For some reason, nothing came to mind. I was too generic, too privileged, too young, too lazy, too inarticulate, too scared…
It was as if I did a swan dive straight into the same old quagmire in which I had trapped myself countless times before, whenever I had wanted to do something daring, challenging, or new with my life. I had had plenty of thoughts before, and done lots of things, but I hadn’t done the thing: I hadn’t conquered my demons or dared to devote my life to battles that I wasn’t already sure that I could win. I’d always stopped myself short. I felt rather useless, as a result.
So, I set about making a patch that would express how trapped I felt. It could be a warning, of sorts: Follow your convictions, or you’ll turn out like me! I figured, heck, at least it’ll be honest. I was going to include a quote that I’d read off of someone’s dorm room door once: “Sentiment without action is the death of the soul.” I tried some sketches, even showed them to Hannah to get her feedback. They were lousy – melodramatic and drab at the same time. The design didn’t really feel like “me,” more like an excuse for the absence of me.
I decided to shift my focus toward something that I had done. My mind traveled to a small wooden wreath that hangs on my bedroom door. Once, during a spontaneous and wonderful conversation with a friend, I made the wreath using old vines from a small stretch of woods through which we were wandering. I love that little wreath; it is a sweet reminder of things that are most important to me: nature, relationships, and my own agency.
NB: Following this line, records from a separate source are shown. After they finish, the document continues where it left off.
(* ===== verification/HttpSystemWitness.v ===== *)
(** The daemon of SystemWitness.v over HTTP: a request binds the allocation to another
    target and the relay accepts a client; in netlink mode the same request changes the
    rules. *)
From stdpp Require Import base gmap strings list relations.
From Stdlib Require Import ZArith Lia.
From S2P Require Import Prelude RustStd Model Config Facade Sqlite SqliteOpen Store AllocationService.
From S2P Require Import ServiceSpec ServiceInv Serving ServiceWitness Metrics Prometheus ControlPlane ControlPlaneSpec.
From S2P Require Import ControlPlaneInv HttpWitness Tcp UdpModel Udp Real Views Relays Netlink NetlinkSpec NetlinkWitness.
From S2P Require Import RelaysWitness Daemon DaemonWitness System SystemWitness HttpSystem.
Open Scope Z_scope.

Definition id_a (path : string) : result string Response := Ok "a"%string.

Lemma id_a_rejects : path_rejects id_a.
Proof. intros p e. discriminate. Qed.

(** The toy decoder takes the body for the host and binds to port 80. *)
Definition rebind : HttpRequest string :=
  ex_request PUT "/v1/allocations/{id}/binding" (Some "Bearer secret"%string) "10.0.0.9".

Abbreviation http_over R := (router (R := R) ex_clock ex_id ex_to_bytes ex_serde Some ex_matchit id_a).

(** * Proxy mode *)
Abbreviation ProxyApp := (AppState (RealRuntime TcpRuntime UdpRuntime)).

Definition proxy_app : ProxyApp :=
  match start_run.1 with
  | Ok (RunningProxy state) => state
  | _ => AppState_new started Metrics_default ""
  end.

Definition rebound : ProxyApp := (http_over _ rebind proxy_app).2.

Definition rebound_client : TcpRuntime :=
  default (rr_tcp (sv_runtime (as_service rebound)))
    (tcp_event (EvAccept 0) (rr_tcp (sv_runtime (as_service rebound)))).

Definition rebound_serving : ProxyApp :=
  set_service (set_runtime (rr_set_tcp rebound_client (sv_runtime (as_service rebound))) (as_service rebound)) rebound.

Lemma rebind_answered : rp_status (http_over _ rebind proxy_app).1 = OK.
Proof. vm_compute. reflexivity. Qed.

Lemma rebound_accepts :
  tcp_event (EvAccept 0) (rr_tcp (sv_runtime (as_service rebound))) = Some rebound_client.
Proof.
  assert (match tcp_event (EvAccept 0) (rr_tcp (sv_runtime (as_service rebound))) with Some _ => true | None => false end
    = true) as Hs by (vm_compute; reflexivity).
  unfold rebound_client. destruct (tcp_event _ _); [reflexivity|discriminate Hs].
Qed.

(** Over either runtime the request commands the same. *)
Lemma rebind_commands {R} `{RuntimeFacade R} :
  commanded (R := R) ex_clock ex_id ex_to_bytes ex_serde ex_matchit id_a rebind
  = Some (ReqPutBinding "a" "10.0.0.9" 80).
Proof. reflexivity. Qed.

(** A success is confirmed. *)
Lemma rebind_confirmed {R} `{RuntimeFacade R} y :
  rp_status y = OK →
  unconfirmed (R := R) ex_clock ex_id ex_to_bytes ex_serde ex_matchit id_a rebind y ∅ = ∅.
Proof.
  intros Hy. unfold unconfirmed. rewrite rebind_commands. unfold succeeded. rewrite Hy. simpl. set_solver.
Qed.

Lemma rebind_no_deletion {R} `{RuntimeFacade R} y :
  deletion_answered (R := R) ex_clock ex_id ex_to_bytes ex_serde ex_matchit id_a rebind y.
Proof. unfold deletion_answered. by rewrite rebind_commands. Qed.

Lemma rebound_reachable :
  rtc (http_system_step ex_clock ex_id ex_to_bytes ex_serde Some ex_matchit id_a)
    (proxy_app, ∅) (rebound_serving, ∅).
Proof.
  pose proof (http_request_books ex_clock ex_id ex_to_bytes ex_serde Some ex_matchit id_a rebind proxy_app ∅ ∅
    (rebind_no_deletion _) (rebind_confirmed _ rebind_answered)) as Hreq.
  pose proof (http_system_tcp ex_clock ex_id ex_to_bytes ex_serde Some ex_matchit id_a (EvAccept 0)
    rebound_client rebound ∅ rebound_accepts) as Hacc.
  exact (rtc_l _ _ _ _ (http_system_turn _ _ _ _ _ _ _ _ _ Hreq) (rtc_l _ _ _ _ Hacc (rtc_refl _ _))).
Qed.

Lemma http_targets_served_witness :
  ∃ a e entry, sv_store (as_service rebound_serving) !! "a"%string ≫= (λ p, Some p.1) = Some a ∧
    (al_port a, al_target a) = (5001, Some ("10.0.0.9"%string, 80)) ∧
    tr_heap (rr_tcp (sv_runtime (as_service rebound_serving))) !! e = Some entry ∧
    te_port entry = 5001 ∧ tcp_target entry = Some ("10.0.0.9"%string, 80).
Proof.
  destruct start_run as [[[state|state]|e] w'] eqn:Hrun.
  2: { exfalso. assert (match start_run.1 with Ok (RunningNetlink _) => true | _ => false end = false) as Hf
         by (vm_compute; reflexivity). by rewrite Hrun in Hf. }
  2: { exfalso. assert (is_ok start_run.1 = true) as Hf by (vm_compute; reflexivity). by rewrite Hrun in Hf. }
  assert (proxy_app = state) as Hst by (unfold proxy_app; by rewrite Hrun).
  assert (option_map (λ p, (al_protocol p.1, al_port p.1, al_target p.1))
            (sv_store (as_service rebound_serving) !! "a"%string)
    = Some (Tcp, 5001, Some ("10.0.0.9"%string, 80))) as Hs by (vm_compute; reflexivity).
  destruct (sv_store (as_service rebound_serving) !! "a"%string) as [[a ob]|] eqn:Ha; [|done].
  injection Hs as Hp Hport Ht.
  pose proof rebound_reachable as Hreach. rewrite Hst in Hreach.
  destruct (http_targets_served ex_clock ex_id ex_to_bytes ex_serde Some ex_matchit id_a ex_id_inj id_a_rejects
    _ _ _ _ _ _ _ _ _ _ _ _ _ _ _ _ _ _ _ _
    start_tables_wf start_ids_fresh Hrun Hreach Ha) as [(e & entry & _ & He & Hpe & Hte) _]; [by rewrite Hp|].
  pose proof (Hte (not_elem_of_empty _)) as Hte'. exists a, e, entry.
  split; [reflexivity|]. split; [by rewrite Hport, Ht|]. split; [exact He|].
  split; [by rewrite Hpe|by rewrite Hte'].
Defined.

(** * Netlink mode *)
Abbreviation RoutingApp := (AppState (NetlinkRuntime ExBackend)).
Thought it is a small creation, it brings me an authentic feeling of accomplishment: I created it myself.
I wanted my patch to express the same feeling. Therefore, using cloth, string, glue, and a few twist-ties, I created a wreath to appear on my patch. It seemed paradoxical to settle on such a small token from my life, when I had set out to make my patch with such lofty principles in mind. But it felt sincere.
I was reminded of a passage in a book called Seven Life Lessons of Chaos by John Briggs and F. David Peat, in which the authors discuss the act of creation in a chaotic world. “Creativity simmers … in the exploration of uncertainty” (23). I included this quote on my patch in the shape of a spiral, which constantly extends both inwardly and outwardly, just as my search must.
By shying away from many projects because of my unsureness about them or about myself, I have prevented myself from being as creative as I would like to be. The wreath, together with this statement, is therefore a symbol of hope that I and everyone with a similar desire might have the courage to sacrifice the familiar in order to (re)create our world for the better.
Hannah, thank you for constantly encouraging my own and so many other people’s exploration simply by being so courageous yourself.